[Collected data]
(** ** The results of a recall: one per fact, ranked, within the limit *)

Lemma NoDup_map_filter : forall (A B : Type) (f : A -> B) (p : A -> bool) l,
  NoDup (map f l) -> NoDup (map f (filter p l)).
Proof.
  intros A B f p l. induction l as [| x l IH]; intro H; simpl; [constructor |].
  inversion H as [| ? ? Hx Hl]; subst.
  destruct (p x); simpl; [| apply IH; exact Hl].
  constructor; [| apply IH; exact Hl].
  intro Hin. apply Hx. apply in_map_iff in Hin. destruct Hin as [y [Hy Hin]].
  apply filter_In in Hin. rewrite <- Hy. apply in_map. apply Hin.
Qed.

Lemma NoDup_slice0 : forall (A : Type) n (l : list A), NoDup l -> NoDup (slice0 n l).
Proof.
  intros A n l H. unfold slice0. destruct (0 <=? n)%Z; apply NoDup_firstn; exact H.
Qed.

Lemma slice0_map : forall (A B : Type) (f : A -> B) n l,
  map f (slice0 n l) = slice0 n (map f l).
Proof.
  intros A B f n l. unfold slice0. rewrite length_map.
  destruct (0 <=? n)%Z; apply firstn_map_comm.
Qed.

Lemma slice0_bound : forall (A : Type) n (l : list A),
  (0 <= n)%Z -> (Z.of_nat (List.length (slice0 n l)) <= n)%Z.
Proof.
  intros A n l Hn. rewrite slice0_length by exact Hn. lia.
Qed.

Lemma map_has_spec : forall k (m : CandidateMap),
  map_has k m = true <-> In k (map fst m).
Proof.
  intros k m. unfold map_has. rewrite existsb_exists, in_map_iff. split.
  - intros [e [He Hk]]. exists e. split; [apply String.eqb_eq; exact Hk | exact He].
  - intros [e [Hk He]]. exists e. split; [exact He | apply String.eqb_eq; exact Hk].
Qed.

Lemma map_set_ok : forall k (v : Memory * Scores) (m : CandidateMap),
  k = id (fst v) -> cm_ok m -> cm_ok (map_set k v m).
Proof.
  intros k v m Hk [Hnd Hall]. unfold map_set.
  destruct (map_has k m) eqn:Hh.
  - split.
    + rewrite map_map. erewrite map_ext; [exact Hnd |].
      intro e. simpl. destruct (String.eqb_spec (fst e) k) as [-> | _]; reflexivity.
    + apply Forall_map. eapply Forall_impl; [| exact Hall].
      intros e He. destruct (String.eqb (fst e) k); [exact Hk | exact He].
  - split.
    + rewrite map_app. simpl. apply NoDup_app; [exact Hnd | repeat constructor; simpl; tauto |].
      intros x Hx [<- | []].
      apply map_has_spec in Hx. congruence.
    + apply Forall_app. split; [exact Hall |]. constructor; [exact Hk | constructor].
Qed.

Lemma map_update_scores_ok : forall k f (m : CandidateMap),
  cm_ok m -> cm_ok (map_update_scores k f m).
Proof.
  intros k f m [Hnd Hall]. unfold map_update_scores. split.
  - rewrite map_map. erewrite map_ext; [exact Hnd |].
    intro e. destruct (String.eqb (fst e) k); reflexivity.
  - apply Forall_map. eapply Forall_impl; [| exact Hall].
    intros e He. destruct (String.eqb (fst e) k); exact He.
Qed.

Lemma fold_left_keeps : forall (A S : Type) (P : S -> Prop) (f : S -> A -> S) (l : list A),
  (forall s a, P s -> P (f s a)) -> forall s, P s -> P (fold_left f l s).
Proof.
  intros A S P f l Hf. induction l as [| a l IH]; intros s Hs; simpl; [exact Hs |].
  apply IH. apply Hf. exact Hs.
Qed.

Lemma gather_text_ok : forall db text limit, cm_ok (gather_text db text limit).
Proof.
  intros db text limit. unfold gather_text.
  apply fold_left_keeps.
  - intros m mem Hm. apply map_set_ok; [reflexivity | exact Hm].
  - split; constructor.
Qed.

Lemma gather_entities_ok : forall db ents limit m,
  cm_ok m -> cm_ok (gather_entities db ents limit m).
Proof.
  intros db ents limit m Hm. unfold gather_entities.
  destruct (nonempty ents); [| exact Hm].
  apply fold_left_keeps; [| exact Hm].
  intros m1 entityId Hm1. apply fold_left_keeps; [| exact Hm1].
  intros m2 mem Hm2. apply map_update_scores_ok.
  destruct (map_has (id mem) m2); [exact Hm2 |].
  apply map_set_ok; [reflexivity | exact Hm2].
Qed.

Lemma gather_categories_ok : forall db cats limit m,
  cm_ok m -> cm_ok (gather_categories db cats limit m).
Proof.
  intros db cats limit m Hm. unfold gather_categories.
  destruct (nonempty cats); [| exact Hm].
  apply fold_left_keeps; [| exact Hm].
  intros m1 cat Hm1. apply fold_left_keeps; [| exact Hm1].
  intros m2 mem Hm2.
  destruct (map_has (id mem) m2); [exact Hm2 |].
  apply map_set_ok; [reflexivity | exact Hm2].
Qed.

Lemma getMemory_id : forall db now ident mem db',
  getMemory db now ident = (Some mem, db') -> id mem = ident.
Proof.
  intros db now ident mem db' H. unfold getMemory in H.
  destruct (getRow db ident) as [r |] eqn:Hr; [| discriminate].
  inversion H; subst. simpl. apply (getRow_In _ _ Hr).
Qed.

Lemma semantic_step_ok : forall now q st e,
  cm_ok (fst st) -> cm_ok (fst (semantic_step now q st e)).
Proof.
  intros now q [m db] e Hm. unfold semantic_step. simpl in Hm.
  destruct (Rltb 0.5 _); [| exact Hm].
  destruct (map_has (fst e) m); [apply map_update_scores_ok; exact Hm |].
  destruct (getMemory db now (fst e)) as [[mem |] db'] eqn:Hg; [| exact Hm].
  simpl. apply map_set_ok; [| exact Hm].
  simpl. symmetry. apply (getMemory_id _ _ _ _ _ Hg).
Qed.

Lemma gather_semantic_ok : forall db embedder now text m,
  cm_ok m -> cm_ok (fst (gather_semantic db embedder now text m)).
Proof.
  intros db embedder now text m Hm. unfold gather_semantic.
  destruct embedder as [embed |]; [| exact Hm].
  apply (fold_left_keeps _ _ (fun st : CandidateMap * Db => cm_ok (fst st))).
  - intros st e Hst. apply semantic_step_ok. exact Hst.
  - exact Hm.
Qed.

:: EXERCISE DIRECTIONS ::
Retype all the data, changing nothing.

:: EXERCISE RESPONSE ::
(** ** The results of a recall: one per fact, ranked, within the limit *)

Lemma NoDup_map_filter : forall (A B : Type) (f : A -> B) (p : A -> bool) l,
  NoDup (map f l) -> NoDup (map f (filter p l)).
Proof.
  intros A B f p l. induction l as [| x l IH]; intro H; simpl; [constructor |].
  inversion H as [| ? ? Hx Hl]; subst.
  destruct (p x); simpl; [| apply IH; exact Hl].
  constructor; [| apply IH; exact Hl].
  intro Hin. apply Hx. apply in_map_iff in Hin. destruct Hin as [y [Hy Hin]].
  apply filter_In in Hin. rewrite <- Hy. apply in_map. apply Hin.
Qed.

Lemma NoDup_slice0 : forall (A : Type) n (l : list A), NoDup l -> NoDup (slice0 n l).
Proof.
  intros A n l H. unfold slice0. destruct (0 <=? n)%Z; apply NoDup_firstn; exact H.
Qed.

Lemma slice0_map : forall (A B : Type) (f : A -> B) n l,
  map f (slice0 n l) = slice0 n (map f l).
Proof.
  intros A B f n l. unfold slice0. rewrite length_map.
  destruct (0 <=? n)%Z; apply firstn_map_comm.
Qed.

Lemma slice0_bound : forall (A : Type) n (l : list A),
  (0 <= n)%Z -> (Z.of_nat (List.length (slice0 n l)) <= n)%Z.
Proof.
  intros A n l Hn. rewrite slice0_length by exact Hn. lia.
Qed.

Lemma map_has_spec : forall k (m : CandidateMap),
  map_has k m = true <-> In k (map fst m).
Proof.
  intros k m. unfold map_has. rewrite existsb_exists, in_map_iff. split.
  - intros [e [He Hk]]. exists e. split; [apply String.eqb_eq; exact Hk | exact He].
  - intros [e [Hk He]]. exists e. split; [exact He | apply String.eqb_eq; exact Hk].
Qed.

Lemma map_set_ok : forall k (v : Memory * Scores) (m : CandidateMap),
  k = id (fst v) -> cm_ok m -> cm_ok (map_set k v m).
Proof.
  intros k v m Hk [Hnd Hall]. unfold map_set.
  destruct (map_has k m) eqn:Hh.
  - split.
    + rewrite map_map. erewrite map_ext; [exact Hnd |].
      intro e. simpl. destruct (String.eqb_spec (fst e) k) as [-> | _]; reflexivity.
    + apply Forall_map. eapply Forall_impl; [| exact Hall].
      intros e He. destruct (String.eqb (fst e) k); [exact Hk | exact He].
  - split.
    + rewrite map_app. simpl. apply NoDup_app; [exact Hnd | repeat constructor; simpl; tauto |].
      intros x Hx [<- | []].
      apply map_has_spec in Hx. congruence.
    + apply Forall_app. split; [exact Hall |]. constructor; [exact Hk | constructor].
Qed.

Lemma map_update_scores_ok : forall k f (m : CandidateMap),
  cm_ok m -> cm_ok (map_update_scores k f m).
Proof.
  intros k f m [Hnd Hall]. unfold map_update_scores. split.
  - rewrite map_map. erewrite map_ext; [exact Hnd |].
    intro e. destruct (String.eqb (fst e) k); reflexivity.
  - apply Forall_map. eapply Forall_impl; [| exact Hall].
    intros e He. destruct (String.eqb (fst e) k); exact He.
Qed.

Lemma fold_left_keeps : forall (A S : Type) (P : S -> Prop) (f : S -> A -> S) (l : list A),
  (forall s a, P s -> P (f s a)) -> forall s, P s -> P (fold_left f l s).
Proof.
  intros A S P f l Hf. induction l as [| a l IH]; intros s Hs; simpl; [exact Hs |].
  apply IH. apply Hf. exact Hs.
Qed.

Lemma gather_text_ok : forall db text limit, cm_ok (gather_text db text limit).
Proof.
  intros db text limit. unfold gather_text.
  apply fold_left_keeps.
  - intros m mem Hm. apply map_set_ok; [reflexivity | exact Hm].
  - split; constructor.
Qed.

Lemma gather_entities_ok : forall db ents limit m,
  cm_ok m -> cm_ok (gather_entities db ents limit m).
Proof.
  intros db ents limit m Hm. unfold gather_entities.
  destruct (nonempty ents); [| exact Hm].
  apply fold_left_keeps; [| exact Hm].
  intros m1 entityId Hm1. apply fold_left_keeps; [| exact Hm1].
  intros m2 mem Hm2. apply map_update_scores_ok.
  destruct (map_has (id mem) m2); [exact Hm2 |].
  apply map_set_ok; [reflexivity | exact Hm2].
Qed.

Lemma gather_categories_ok : forall db cats limit m,
  cm_ok m -> cm_ok (gather_categories db cats limit m).
Proof.
  intros db cats limit m Hm. unfold gather_categories.
  destruct (nonempty cats); [| exact Hm].
  apply fold_left_keeps; [| exact Hm].
  intros m1 cat Hm1. apply fold_left_keeps; [| exact Hm1].
  intros m2 mem Hm2.
  destruct (map_has (id mem) m2); [exact Hm2 |].
  apply map_set_ok; [reflexivity | exact Hm2].
Qed.

Lemma getMemory_id : forall db now ident mem db',
  getMemory db now ident = (Some mem, db') -> id mem = ident.
Proof.
  intros db now ident mem db' H. unfold getMemory in H.
  destruct (getRow db ident) as [r |] eqn:Hr; [| discriminate].
  inversion H; subst. simpl. apply (getRow_In _ _ Hr).
Qed.

Lemma semantic_step_ok : forall now q st e,
  cm_ok (fst st) -> cm_ok (fst (semantic_step now q st e)).
Proof.
  intros now q [m db] e Hm. unfold semantic_step. simpl in Hm.
  destruct (Rltb 0.5 _); [| exact Hm].
  destruct (map_has (fst e) m); [apply map_update_scores_ok; exact Hm |].
  destruct (getMemory db now (fst e)) as [[mem |] db'] eqn:Hg; [| exact Hm].
  simpl. apply map_set_ok; [| exact Hm].
  simpl. symmetry. apply (getMemory_id _ _ _ _ _ Hg).
Qed.

Lemma gather_semantic_ok : forall db embedder now text m,
  cm_ok m -> cm_ok (fst (gather_semantic db embedder now text m)).
Proof.
  intros db embedder now text m Hm. unfold gather_semantic.
  destruct embedder as [embed |]; [| exact Hm].
  apply (fold_left_keeps _ _ (fun st : CandidateMap * Db => cm_ok (fst st))).
  - intros st e Hst. apply semantic_step_ok. exact Hst.
  - exact Hm.
Qed.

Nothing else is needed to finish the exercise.